21 March, 2019

When is the best time to travel? If you are single and in your 40s, it is now. That magic combination of no ties, a disposable income and being young and fit enough to climb up a mountain, means the moment is ripe to start ticking off places on your travel bucket list.

And you wouldn’t be alone. Research published by Mintel showed that more than half of solo travellers aged between 35 and 54 have taken a holiday alone, or as part of a group of people they didn’t know, because they have more freedom to do what they want. This was the largest percentage of any age group. They can’t all be wrong.

Travel with a local twist

Cuba Flash Pack

So you know where you want to go but how can you make the best of it? If you want a holiday that will create memories that will last a lifetime, I’d recommend travelling to your dream destination but experiencing it in a unique way.
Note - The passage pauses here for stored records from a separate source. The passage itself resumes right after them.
(* ===== verification/Prelude.v ===== *)
(** * Verification of mmlib

    mmlib is a portable system library in C: threads and locks that can be
    shared between processes, time, files, processes, sockets, local
    interprocess communication, shared memory, errors and logs, command line
    parsing.  Most parts have a POSIX and a Windows variant.  On Windows,
    process-shared locks are implemented by the library itself, with a 64-bit
    lock value in shared memory and a server process, the lock referee, that
    blocks and wakes the threads and has the locks repaired when a thread
    dies.  That core was modelled first, then the rest of the library.

    ** Parts and files

    Common: [Prelude] (machine integers [wrap_s], [wrap_u], checked signed
    arithmetic, bit fields, error numbers, counting in maps, tactics), [CStr] (C strings,
    [strtoll]), [ScanInt] ([%i]), [Bytes] (integers in memory), [Effects] (the
    state monad of the parts that call the system: [None] is undefined
    behaviour, or fuel exhausted where a definition says so).

    Locks and threads on Windows:
    - [MutexVal]: [mutex-lockval.h], and from [pshared-lock.c] the repair of
      a lock value after the death of threads.
    - [PsharedMutex]: the mutexes of [thread-win32.c].  [mtx_step] is one
      access of one thread to shared memory (or one exchange with the
      referee), [act] interleaves the threads; [mtx_pc] is the point of the C
      function where a thread stands.
    - [Threads]: condition variables, once routines, dispatch to the native
      locks; [CondWin32]: the native condition variables; [ThreadLocal]: the
      heap blocks of the threads and of their local data, [DllMain], creation,
      join and detach ([thr_event] is a step of one of the threads).
    - [PtrLists], [Referee], [RefereeServer], [RefereeLoop]:
      [lock-referee-server.c], from the linked lists on an explicit memory to
      the locks, the clients and their requests, and the main loop with its
      start and end.
    - [PsharedLock]: the client side, [pshared-lock.c]; [RefereeExchange] puts
      a client and the server together; [RefereeThread]: the variant where the
      referee is a thread of the library.
    - [RobustMutex]: all of it together for one mutex: the threads of
      [PsharedMutex] ([mtx_step]), the lock of [Referee], the responses on
      the pipes, the cleanup jobs of [pshared-lock.c], and threads that die at
      any point; [ract] is one step.  [RobustReferee] has its invariant,
      [RobustProps] the theorems; [MutexRefines] relates it to [PsharedMutex],
      which sees the referee as a number of pending wake-ups.
    - [SharedTimer]: the timer of the sleeps, shared by the threads.

    Time: [Time] ([mmtime.h], [time.c], [time-win32.c], [clock-win32.c]; the
    class [ClockHw] is the machine clocks, [ClockLaws] what the sleeps need of
    them).  [ThreadPosix]: [thread-posix.c] and [time-posix.c].

    Errors and memory: [Errcode], [ErrorState], [ErrorPrint] ([error.c],
    [log.c] and the errors of [utils-win32.c]), [Alloc] ([alloc.c]).

    Files: [File] ([file.c]), [FilePosix], [RemovePosix], [PosixDemo]
    ([file-posix.c]), [CopyLoop] (the copy loops of both variants),
    [TextMode], [AccessWin32], [SecDesc], [FdTable] ([utils-win32.c]: text mode,
    access rights, errors and the table of the descriptors), [FdWin32] (reads and
    writes by the kind of a descriptor), [VolumeWin32] (volumes and trash),
    [FileWin32] ([file-win32.c]), [ShmPosix], [ShmWin32] (mappings and shared
    memory), [IpcPosix], [IpcWin32] (local interprocess communication).

    Processes: [ProcessPosix], [SpawnPosix] ([process-posix.c]), [CmdLine],
    [SpawnWin32], [ProcessWin32] ([process-win32.c]: command line, descriptors
    given to the child, list of the children), [StartupWin32]
    ([startup-win32.c]), [SpawnedChild] (the parent and its child together),
    [DynLib] ([dlfcn.c]), [Win32Calls] (the small parts).

    Sockets: [Socket] ([socket.c]), [SocketPosix], [SocketWin32].

    Command line, environment, profiling: [Argparse], [ArgHelp],
    [CompletePath] ([argparse.c]), [Utils] ([utils.c]), [EnvCache]
    ([env-win32.c]), [Profile], [ProfileReport] ([profile.c]).

    Definitions have the names of the C functions.  A loop of a function is a
    definition of its own ([search_loop] for the loop of [search_key_index]);
    a state changed by side effect is passed and returned; [None] is undefined
    behaviour (a bad dereference, a buffer overflow, a signed overflow) unless
    the file says otherwise, and a theorem that gives [Some] excludes it.  The
    system is a class of functions on an abstract state ([W32File], [PosixOs],
    [IpcSockets], ...), and a class of laws states what its documentation
    says; each file that has such a class ends with a module, whose name ends in
    [Demo], that is a small system with these laws, on which the definitions
    are evaluated.

    ** Theorems

    - Mutexes: mutual exclusion and the count of waiters in every interleaving
      of up to 255 threads ([PsharedMutex.inv] is the invariant), what each
      routine does when it runs alone, the robust data that let the referee
      find the mutexes of a dead thread, the repair of the lock value.
      [registration_race_deadlock] is a reachable schedule, found by
      modelling, after which two threads sleep for ever on a free mutex.
    - Deaths of threads: mutual exclusion, the exact repair of the deaths
      reported, and waiters that are never abandoned, in the schedules that
      are [clean], that is without the defects found, each of which has an
      example in [RobustProps]; without deaths, a refinement of [PsharedMutex].
    - Referee: a lock refines a counting semaphore with a fair queue; requests
      act on their lock alone and the death of a thread is reported exactly;
      the main loop runs the handlers in turns and ends when no client is
      left; the array of locks stays sorted; the linked lists implement lists;
      a client and the server together ([woken_wait_times_out]).
    - Threads: wake-ups of condition variables, once routines, no use after
      free and no double free of the structures of the threads, end of the
      timed waits; threads that sleep share one timer.
    - Time: exact arithmetic, bounds on differences, conversions, and sleeps
      that end and last what was asked, proved against [ClockLaws].
    - Errors: the error state keeps what was raised, whatever the log does;
      the lines of the log and the messages stay in their buffers.
    - Files: removal of a tree, copies, creation of parents, text mode that
      does not depend on how reads are cut, permissions, the table of the
      descriptors typed, volumes, reading of directories, mappings tracked.
    - Processes: the descriptors a child inherits, the list of the children
      as a finite map, the search of a program, what a failed spawn reports,
      what a program started gets; the round trips of the escaped command line
      and of the startup arguments, and from [mm_spawn] to the [main] of the
      child ([spawned_child_starts], [spawned_settings]).
    - Sockets and messages: the addresses tried by a client, the parsing of an
      address, time-out options read as they were written, messages received
      as they were sent with their descriptors.
    - Command line: a round trip (the settings written are the settings
      performed), totality, conversion of integers, lookup, validation,
      completion of options and of paths; wrapped text, and the exact
      condition under which the help of an option overflows its buffer.
    - Paths, environment, profiling: [basename] and [dirname], base folders,
      the cache of the environment that refines a finite map; after a
      reset, any sequence of measures and printed tables gives the statistics
      of the log of the iterations, and the table is written without overflow.

    ** Fuel and bounds

    Loops that are not structural take fuel, given by the definitions from the
    data: the length of the array for the binary search, of the argument
    vector for the parser, of the text for the wrapping, of the buffer for the
    writes, the number of nodes for the lists; the theorems show that it is
    enough by giving a result.  Where the length of a loop depends on the
    system (entries of a folder, turns of the referee, depth of a tree) the
    fuel is a parameter and the theorems hold for each one that is large
    enough.  [solo] bounds the accesses of a thread that runs alone.
    [nanosleep_loop] and [timedwait_loop] take a bound that the theorems find
    from the progress of the clock.

    ** What is not modelled

    The calls of the systems themselves are parameters with laws.  Reads and
    writes of the lock value are sequentially consistent.  Where a file does
    not say that an allocation can fail, it does not.  The statistics of
    [Profile] use integers for the mean, exact below 2^53 ns.  Left out:
    constructors and destructors that only call the system
    (initialisation of Winsock, of the well-known SID, of the translations,
    of the path of the temporary files, which nothing reads), the tests, the
    documentation and the build files. *)

From Stdlib Require Export ZArith Ascii String Lia.
From stdpp Require Export base gmap strings numbers option.
From stdpp Require Export list.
I’d wanted to go to Cuba for years but I didn’t want to stay in one of those gigantic, generic, all-inclusive hotels that shield tourists from the realities of visiting a communist country. So when I turned 40, I opted to stay in a Casa Particular; a private room in a family’s home.

Read more: Solo travel fuels this major happiness habit

I’m not going to lie, it was a bit strange at first, waking up to the banging and crashing of pots and pans in the kitchen next door; and then the two ladies who were looking after me waiting patiently for me to surface for breakfast.

Then I was joined at the breakfast table by Roberto, who owned the house. He took me through his photo album from his recent trip to Reading, asking if I’d visited the various pubs and car parks in the pictures. He surprised me a few days later by waiting for me to get home from an evening out, standing by the door in all his finery so we could go back out clubbing.

Cuba for solo travellers

By the end of my stay, the ladies who had treated me as a member of the family for the past four days worked up the courage to ask why I was in Havana by myself, and wasn’t I totally bored? I explained in broken Spanish, while sheltering from the torrential rain in the family kitchen surrounded by photos of Fidel Castro, that it had been a very interesting experience.

The adventure you want

Nepal adventure solo travelers

If, like me, you have a few adventure destinations on your wish list, now is the time to go experience them. As one of my parents kindly pointed out, if I wanted to go on my dream trip of trekking in the Himalayas, I should go while I’m in my forties before I become too infirm to walk up and down mountainous terrain. I suspect they were talking from bitter experience.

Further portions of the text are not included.